Saudi warns on oil supply gap

Filed under: Oil, Middle East
Saudi warns on oil supply gap

Saudi Arabian officials said on Wednesday that the Organization of Petroleum Exporting Countries will not be able to meet the projected Western demand for oil in 10 to 15 years.

Senior Saudi officials say that there will be an approximately 4.5 million barrel per day gap between needs and what Saudi Arabia will be able to supply.

According to the International Energy Agency, at current prices OPEC would have to boost production to 50 million barrels per day by 2020 to meet demand.

The cartel’s current production is around 30 million barrels per day.

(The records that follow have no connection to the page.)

Definition update_kinematics : M AM unit :=
  a ← get;
  put (set_pinocchio (current_qpos_ a) a);;
  a ← get;
  put (set_fcl (link_poses a) a).

Definition setQpos (qpos : list S) (full : bool) : M AM unit :=
  (if full then
     a ← get; put (set_current_qpos qpos a)
   else
     a ← get;
     ASSERT (bool_decide (length qpos = qpos_dim_ a)) (size_message a qpos);;
     copy_joints qpos (move_group_user_joints_ a) 0;;
     mret tt);;
  update_kinematics.

(** *** Vocabulary of the statements *)

(** Configuration slot [p] belongs to user joint [i]. *)
Definition in_block (i p : nat) : Prop :=
  getJointId pinocchio_model_ i ≤ p <
  getJointId pinocchio_model_ i + getJointDim pinocchio_model_ i.

(** No configuration slot belongs to two joints. *)
Definition joint_slots_disjoint : Prop :=
  ∀ i i' p, i ≠ i' → in_block i p → ¬ in_block i' p.

(** Position, in a reduced configuration, of the first entry of the [k]-th
    joint of [joints]. *)
Definition offset (joints : list nat) (k : nat) : nat :=
  sum_list_with (getJointDim pinocchio_model_) (take k joints).

(** What [setMoveGroup] leaves behind: ascending joints without repeats,
    and their total dimension. *)
Definition move_group_invariant (a : AM) : Prop :=
  StronglySorted lt (move_group_user_joints_ a) ∧
  qpos_dim_ a =
    sum_list_with (getJointDim pinocchio_model_) (move_group_user_joints_ a).

(** The block of every move-group joint lies inside the stored configuration. *)
Definition move_group_in_range (a : AM) : Prop :=
  ∀ i, i ∈ move_group_user_joints_ a →
    getJointId pinocchio_model_ i + getJointDim pinocchio_model_ i
    ≤ length (current_qpos_ a).

(** The states an object of the class goes through: both constructors end
    with [setMoveGroup], and every later change is a call of [setMoveGroup]
    or a [setQpos] that returns. *)
Inductive reachable : AM → Prop :=
| reachable_setMoveGroup (end_effectors : list string) (a : AM) :
    reachable (setMoveGroup end_effectors a)
| reachable_setQpos (qpos : list S) (full : bool) (a a' : AM) :
    reachable a → setQpos qpos full a = Ok tt a' → reachable a'.

End articulated_model.

(** *** The constructors (lines 15-67)

    The constructor from files and [createFromURDFString] run the same
    steps once the Pinocchio and FCL models are built: choose the user
    names, hand them to the models, zero the configuration and call
    [setMoveGroup] on all user links. *)
Section articulated_constructor.
Context {S PinData Matrix3 : Type}.
(** The Pinocchio model, with the user orders already set. *)
Context (pinocchio_model_ : @PinocchioModelTpl S PinData Matrix3).
(** [getLinkNames(false)], [getJointNames(false)] and [getModel().nv] of the
    Pinocchio model, and the scalar zero. *)
Context (pinocchio_link_names pinocchio_joint_names : list string).
Context (nv : nat) (zero : S).
(** State of the two models before the first [setQpos]. *)
Context (initial_data : PinData) (initial_link_pose : list (@Transform3 S Matrix3)).

Definition ArticulatedModelTpl_new (joint_names link_names : list string)
    : @ArticulatedModelTpl S PinData Matrix3 :=
  let user_link_names :=
    if decide (length link_names = 0) then pinocchio_link_names else link_names in
  let user_joint_names :=
    if decide (length joint_names = 0) then pinocchio_joint_names else joint_names in
  setMoveGroup pinocchio_model_ user_link_names
    (mkArticulatedModel user_link_names user_joint_names [] [] 0
       (replicate nv zero) initial_data initial_link_pose []).

(** The states of an object whose full configurations all have [nv]
    entries: construction, then [setMoveGroup], [setQpos] on the reduced
    path, and [setQpos] on the full path with a vector of [nv] entries. *)
Inductive properly_used : @ArticulatedModelTpl S PinData Matrix3 → Prop :=
| used_new (joint_names link_names : list string) :
    properly_used (ArticulatedModelTpl_new joint_names link_names)
| used_setMoveGroup (end_effectors : list string) a :
    properly_used a → properly_used (setMoveGroup pinocchio_model_ end_effectors a)
| used_setQpos_reduced (qpos : list S) a a' :
    properly_used a → setQpos pinocchio_model_ qpos false a = Ok tt a' →
    properly_used a'
| used_setQpos_full (qpos : list S) a a' :
    properly_used a → length qpos = nv →
    setQpos pinocchio_model_ qpos true a = Ok tt a' → properly_used a'.

(** Every joint on the chain of a link has its block inside a
    configuration of [nv] entries. *)
Definition chains_inside_nv : Prop :=
  ∀ end_effector i, i ∈ getChainJointIndex pinocchio_model_ end_effector →
    getJointId pinocchio_model_ i + getJointDim pinocchio_model_ i ≤ nv.

End articulated_constructor.

End ArticulatedModel.

(** ** The validity checker of the planner (src/unnamed/part_000) *)
Module OmplPlanner.

Section validity_checker.
(** Scalar type of the template, and [double]. *)
Context {S D : Type}.
(** [ob::State], [SpaceInformation], and the state of the planning world
    the checker points to. *)
Context {State SpaceInformation World : Type}.

(** What the checker calls on [PlanningWorldTpl<S>] (planning_world.cpp is
    not part of these files): each call may change the world or throw. *)
Record PlanningWorldTpl : Type := {
  (** [setQposAll(state)] *)
  setQposAll : list S → M World unit;
  (** [collide()], the full-scope boolean query with the default request *)
  collide : M World bool;
  (** [distance()], the full-scope signed distance with the default request *)
  distance : M World S;
}.

(** [state2vector] is declared here and defined in ompl_planner.cpp. *)
Context (state2vector : State → SpaceInformation → list S).
(** [static_cast<double>] on a scalar. *)
Context (to_double : S → D).

(** [eigen2vector<IN_TYPE, OUT_TYPE>]: [push_back] of every converted entry. *)
Definition eigen2vector {IN OUT : Type} (cast : IN → OUT) (x : list IN)
    : list OUT :=
  foldl (λ ret xi, ret ++ [cast xi]) [] x.

(** [vector2eigen<IN_TYPE, OUT_TYPE>]: [ret[i] = static_cast<OUT_TYPE>(x[i])]
    for every [i] below [x.size()]. *)
Definition vector2eigen {IN OUT : Type} (cast : IN → OUT) (x : list IN)
    : list OUT :=
  cast <$> x.

(** [state2eigen<S>], with [vector2eigen<S, S>]. *)
Definition state2eigen (state_raw : State) (si_ : SpaceInformation) : list S :=
  let vec_ret := state2vector state_raw si_ in
  let ret := vector2eigen (λ x : S, x) vec_ret in
  ret.

Record ValidityCheckerTpl : Type := {
  world_ : PlanningWorldTpl;
  si_ : SpaceInformation;
}.

Definition isValid (vc : ValidityCheckerTpl) (state_raw : State) : M World bool :=
  setQposAll (world_ vc) (state2eigen state_raw (si_ vc));;
  c ← collide (world_ vc);
  mret (negb c).

Definition clearance (vc : ValidityCheckerTpl) (state_raw : State) : M World D :=
  setQposAll (world_ vc) (state2eigen state_raw (si_ vc));;
  d ← distance (world_ vc);
  mret (to_double d).

Definition _isValid (vc : ValidityCheckerTpl) (state : list S) : M World bool :=
  setQposAll (world_ vc) state;;
  c ← collide (world_ vc);
  mret (negb c).

End validity_checker.

End OmplPlanner.

(** ** The KDL model (src/src/kdl_model.cpp) *)
Module KDLModel.

(** [KDL::Joint::JointType] *)
Inductive JointType : Type :=
| RotAxis | RotX | RotY | RotZ | TransAxis | TransX | TransY | TransZ | Fixed.

#[global] Instance JointType_eq_dec : EqDecision JointType.
Proof. solve_decision. Defined.

Record Joint : Type := mkJoint { getName : string; getType : JointType }.
Record Segment : Type := mkSegment { getJoint : Joint }.
Record Chain : Type := mkChain { segments : list Segment }.

(** [KDL::Chain::getNrOfJoints]: KDL counts a segment's joint when its type
    is not [Fixed]. *)
Definition getNrOfJoints (chain : Chain) : nat :=
  length (filter (λ seg, getType (getJoint seg) ≠ Fixed) (segments chain)).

Saudi Arabia possesses the largest oil reserves in the world and pumps 9.5 million barrels per day currently.

The kingdom says that it can reach 12.5 million barrels per day in 2009 and 15 million barrels per day eventually.

Western analysts say that it would be hard for Saudi Arabia to produce anything above that level.

Saudi Arabia is expected to have to shoulder half of OPEC’s production growth in the next 10 to 20 years, with most of the rest coming from the United Arab Emirates and Kuwait.

Meanwhile, European officials say they think the world could hold demand down to 44 million barrels per day if energy saving measures were instituted, a level of production they believe OPEC could handle.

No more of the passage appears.